All entries must be given again in full, exactly as they were supplied.
Start of Recorded information
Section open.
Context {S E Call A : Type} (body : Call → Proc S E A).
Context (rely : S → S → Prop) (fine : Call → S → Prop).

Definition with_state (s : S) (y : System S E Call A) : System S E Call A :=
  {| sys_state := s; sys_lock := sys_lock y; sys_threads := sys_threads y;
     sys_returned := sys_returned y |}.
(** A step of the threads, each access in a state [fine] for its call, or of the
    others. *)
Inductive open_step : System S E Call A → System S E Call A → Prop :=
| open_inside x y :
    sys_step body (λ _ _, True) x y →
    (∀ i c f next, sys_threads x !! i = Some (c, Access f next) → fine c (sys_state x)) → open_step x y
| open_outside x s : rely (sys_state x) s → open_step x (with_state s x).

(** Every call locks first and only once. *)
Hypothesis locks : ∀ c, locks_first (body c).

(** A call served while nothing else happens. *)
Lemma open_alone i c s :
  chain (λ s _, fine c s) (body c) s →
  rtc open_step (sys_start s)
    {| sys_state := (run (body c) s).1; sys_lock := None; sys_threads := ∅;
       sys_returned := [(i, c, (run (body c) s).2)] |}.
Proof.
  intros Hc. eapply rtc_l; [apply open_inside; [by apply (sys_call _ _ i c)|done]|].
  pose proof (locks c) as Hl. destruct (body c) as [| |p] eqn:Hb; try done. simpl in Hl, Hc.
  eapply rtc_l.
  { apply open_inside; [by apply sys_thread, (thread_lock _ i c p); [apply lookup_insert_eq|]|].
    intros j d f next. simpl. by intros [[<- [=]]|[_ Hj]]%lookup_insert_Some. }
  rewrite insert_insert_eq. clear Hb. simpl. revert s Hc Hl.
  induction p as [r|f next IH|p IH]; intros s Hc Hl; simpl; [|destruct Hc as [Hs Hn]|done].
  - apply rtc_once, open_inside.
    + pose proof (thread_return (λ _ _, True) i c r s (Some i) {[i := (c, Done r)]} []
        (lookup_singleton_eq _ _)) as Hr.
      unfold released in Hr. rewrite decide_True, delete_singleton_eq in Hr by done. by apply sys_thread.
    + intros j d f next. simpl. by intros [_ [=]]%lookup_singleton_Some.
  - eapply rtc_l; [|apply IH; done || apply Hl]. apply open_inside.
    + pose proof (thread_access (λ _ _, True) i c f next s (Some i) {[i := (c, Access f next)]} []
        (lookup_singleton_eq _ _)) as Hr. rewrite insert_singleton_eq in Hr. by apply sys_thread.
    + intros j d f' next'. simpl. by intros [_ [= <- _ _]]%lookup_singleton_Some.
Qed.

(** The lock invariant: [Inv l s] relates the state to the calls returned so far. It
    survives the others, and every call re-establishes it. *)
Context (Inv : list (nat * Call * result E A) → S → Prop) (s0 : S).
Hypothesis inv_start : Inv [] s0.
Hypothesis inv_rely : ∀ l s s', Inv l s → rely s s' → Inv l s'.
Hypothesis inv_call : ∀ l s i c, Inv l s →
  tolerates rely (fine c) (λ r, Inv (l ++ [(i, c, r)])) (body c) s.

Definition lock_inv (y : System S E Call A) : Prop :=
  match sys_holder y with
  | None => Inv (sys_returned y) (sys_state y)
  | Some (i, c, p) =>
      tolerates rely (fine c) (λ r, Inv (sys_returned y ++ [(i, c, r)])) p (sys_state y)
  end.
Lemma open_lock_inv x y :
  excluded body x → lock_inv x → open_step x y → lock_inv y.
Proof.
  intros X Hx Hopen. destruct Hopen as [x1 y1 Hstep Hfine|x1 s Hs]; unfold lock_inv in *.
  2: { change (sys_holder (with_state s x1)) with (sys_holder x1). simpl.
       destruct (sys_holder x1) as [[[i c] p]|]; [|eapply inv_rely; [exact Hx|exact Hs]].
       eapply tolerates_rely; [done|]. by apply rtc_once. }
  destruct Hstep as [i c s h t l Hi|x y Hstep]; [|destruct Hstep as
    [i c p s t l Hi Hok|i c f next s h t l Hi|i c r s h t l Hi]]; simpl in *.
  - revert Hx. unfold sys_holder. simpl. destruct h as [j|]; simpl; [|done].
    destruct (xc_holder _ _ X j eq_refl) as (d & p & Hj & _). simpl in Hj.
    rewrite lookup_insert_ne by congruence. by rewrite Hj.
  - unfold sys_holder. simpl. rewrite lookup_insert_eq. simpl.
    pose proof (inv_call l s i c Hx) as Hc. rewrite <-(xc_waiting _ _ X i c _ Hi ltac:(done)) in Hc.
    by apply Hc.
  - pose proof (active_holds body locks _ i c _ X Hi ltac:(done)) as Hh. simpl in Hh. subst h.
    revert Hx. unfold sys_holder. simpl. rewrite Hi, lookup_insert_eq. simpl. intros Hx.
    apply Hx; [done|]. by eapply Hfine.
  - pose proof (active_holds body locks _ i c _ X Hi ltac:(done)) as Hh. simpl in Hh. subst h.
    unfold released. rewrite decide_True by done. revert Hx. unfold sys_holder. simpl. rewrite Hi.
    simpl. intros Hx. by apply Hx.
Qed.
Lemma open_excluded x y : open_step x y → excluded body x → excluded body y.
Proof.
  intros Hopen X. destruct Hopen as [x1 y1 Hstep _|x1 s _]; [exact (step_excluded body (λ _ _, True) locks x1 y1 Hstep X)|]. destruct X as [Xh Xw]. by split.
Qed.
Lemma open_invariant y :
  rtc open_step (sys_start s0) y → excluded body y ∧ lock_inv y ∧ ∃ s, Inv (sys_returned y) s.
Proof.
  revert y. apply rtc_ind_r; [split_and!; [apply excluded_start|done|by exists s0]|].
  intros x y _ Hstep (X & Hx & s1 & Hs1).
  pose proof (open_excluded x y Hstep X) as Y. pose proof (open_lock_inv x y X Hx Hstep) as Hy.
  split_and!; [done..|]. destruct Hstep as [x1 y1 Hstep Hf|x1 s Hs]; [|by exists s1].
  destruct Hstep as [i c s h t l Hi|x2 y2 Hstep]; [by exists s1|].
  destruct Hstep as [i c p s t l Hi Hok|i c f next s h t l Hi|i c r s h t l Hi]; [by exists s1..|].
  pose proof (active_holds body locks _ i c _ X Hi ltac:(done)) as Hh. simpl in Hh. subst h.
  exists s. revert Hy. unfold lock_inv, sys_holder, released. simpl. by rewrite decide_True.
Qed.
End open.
End of Recorded information
- **Response to the task**:
Section open.
Context {S E Call A : Type} (body : Call → Proc S E A).
Context (rely : S → S → Prop) (fine : Call → S → Prop).

Definition with_state (s : S) (y : System S E Call A) : System S E Call A :=
  {| sys_state := s; sys_lock := sys_lock y; sys_threads := sys_threads y;
     sys_returned := sys_returned y |}.
(** A step of the threads, each access in a state [fine] for its call, or of the
    others. *)
Inductive open_step : System S E Call A → System S E Call A → Prop :=
| open_inside x y :
    sys_step body (λ _ _, True) x y →
    (∀ i c f next, sys_threads x !! i = Some (c, Access f next) → fine c (sys_state x)) → open_step x y
| open_outside x s : rely (sys_state x) s → open_step x (with_state s x).

(** Every call locks first and only once. *)
Hypothesis locks : ∀ c, locks_first (body c).

(** A call served while nothing else happens. *)
Lemma open_alone i c s :
  chain (λ s _, fine c s) (body c) s →
  rtc open_step (sys_start s)
    {| sys_state := (run (body c) s).1; sys_lock := None; sys_threads := ∅;
       sys_returned := [(i, c, (run (body c) s).2)] |}.
Proof.
  intros Hc. eapply rtc_l; [apply open_inside; [by apply (sys_call _ _ i c)|done]|].
  pose proof (locks c) as Hl. destruct (body c) as [| |p] eqn:Hb; try done. simpl in Hl, Hc.
  eapply rtc_l.
  { apply open_inside; [by apply sys_thread, (thread_lock _ i c p); [apply lookup_insert_eq|]|].
    intros j d f next. simpl. by intros [[<- [=]]|[_ Hj]]%lookup_insert_Some. }
  rewrite insert_insert_eq. clear Hb. simpl. revert s Hc Hl.
  induction p as [r|f next IH|p IH]; intros s Hc Hl; simpl; [|destruct Hc as [Hs Hn]|done].
  - apply rtc_once, open_inside.
    + pose proof (thread_return (λ _ _, True) i c r s (Some i) {[i := (c, Done r)]} []
        (lookup_singleton_eq _ _)) as Hr.
      unfold released in Hr. rewrite decide_True, delete_singleton_eq in Hr by done. by apply sys_thread.
    + intros j d f next. simpl. by intros [_ [=]]%lookup_singleton_Some.
  - eapply rtc_l; [|apply IH; done || apply Hl]. apply open_inside.
    + pose proof (thread_access (λ _ _, True) i c f next s (Some i) {[i := (c, Access f next)]} []
        (lookup_singleton_eq _ _)) as Hr. rewrite insert_singleton_eq in Hr. by apply sys_thread.
    + intros j d f' next'. simpl. by intros [_ [= <- _ _]]%lookup_singleton_Some.
Qed.

(** The lock invariant: [Inv l s] relates the state to the calls returned so far. It
    survives the others, and every call re-establishes it. *)
Context (Inv : list (nat * Call * result E A) → S → Prop) (s0 : S).
Hypothesis inv_start : Inv [] s0.
Hypothesis inv_rely : ∀ l s s', Inv l s → rely s s' → Inv l s'.
Hypothesis inv_call : ∀ l s i c, Inv l s →
  tolerates rely (fine c) (λ r, Inv (l ++ [(i, c, r)])) (body c) s.

Definition lock_inv (y : System S E Call A) : Prop :=
  match sys_holder y with
  | None => Inv (sys_returned y) (sys_state y)
  | Some (i, c, p) =>
      tolerates rely (fine c) (λ r, Inv (sys_returned y ++ [(i, c, r)])) p (sys_state y)
  end.
Lemma open_lock_inv x y :
  excluded body x → lock_inv x → open_step x y → lock_inv y.
Proof.
  intros X Hx Hopen. destruct Hopen as [x1 y1 Hstep Hfine|x1 s Hs]; unfold lock_inv in *.
  2: { change (sys_holder (with_state s x1)) with (sys_holder x1). simpl.
       destruct (sys_holder x1) as [[[i c] p]|]; [|eapply inv_rely; [exact Hx|exact Hs]].
       eapply tolerates_rely; [done|]. by apply rtc_once. }
  destruct Hstep as [i c s h t l Hi|x y Hstep]; [|destruct Hstep as
    [i c p s t l Hi Hok|i c f next s h t l Hi|i c r s h t l Hi]]; simpl in *.
  - revert Hx. unfold sys_holder. simpl. destruct h as [j|]; simpl; [|done].
    destruct (xc_holder _ _ X j eq_refl) as (d & p & Hj & _). simpl in Hj.
    rewrite lookup_insert_ne by congruence. by rewrite Hj.
  - unfold sys_holder. simpl. rewrite lookup_insert_eq. simpl.
    pose proof (inv_call l s i c Hx) as Hc. rewrite <-(xc_waiting _ _ X i c _ Hi ltac:(done)) in Hc.
    by apply Hc.
  - pose proof (active_holds body locks _ i c _ X Hi ltac:(done)) as Hh. simpl in Hh. subst h.
    revert Hx. unfold sys_holder. simpl. rewrite Hi, lookup_insert_eq. simpl. intros Hx.
    apply Hx; [done|]. by eapply Hfine.
  - pose proof (active_holds body locks _ i c _ X Hi ltac:(done)) as Hh. simpl in Hh. subst h.
    unfold released. rewrite decide_True by done. revert Hx. unfold sys_holder. simpl. rewrite Hi.
    simpl. intros Hx. by apply Hx.
Qed.
Lemma open_excluded x y : open_step x y → excluded body x → excluded body y.
Proof.
  intros Hopen X. destruct Hopen as [x1 y1 Hstep _|x1 s _]; [exact (step_excluded body (λ _ _, True) locks x1 y1 Hstep X)|]. destruct X as [Xh Xw]. by split.
Qed.
Lemma open_invariant y :
  rtc open_step (sys_start s0) y → excluded body y ∧ lock_inv y ∧ ∃ s, Inv (sys_returned y) s.
Proof.
  revert y. apply rtc_ind_r; [split_and!; [apply excluded_start|done|by exists s0]|].
  intros x y _ Hstep (X & Hx & s1 & Hs1).
  pose proof (open_excluded x y Hstep X) as Y. pose proof (open_lock_inv x y X Hx Hstep) as Hy.
  split_and!; [done..|]. destruct Hstep as [x1 y1 Hstep Hf|x1 s Hs]; [|by exists s1].
  destruct Hstep as [i c s h t l Hi|x2 y2 Hstep]; [by exists s1|].
  destruct Hstep as [i c p s t l Hi Hok|i c f next s h t l Hi|i c r s h t l Hi]; [by exists s1..|].
  pose proof (active_holds body locks _ i c _ X Hi ltac:(done)) as Hh. simpl in Hh. subst h.
  exists s. revert Hy. unfold lock_inv, sys_holder, released. simpl. by rewrite decide_True.
Qed.
End open.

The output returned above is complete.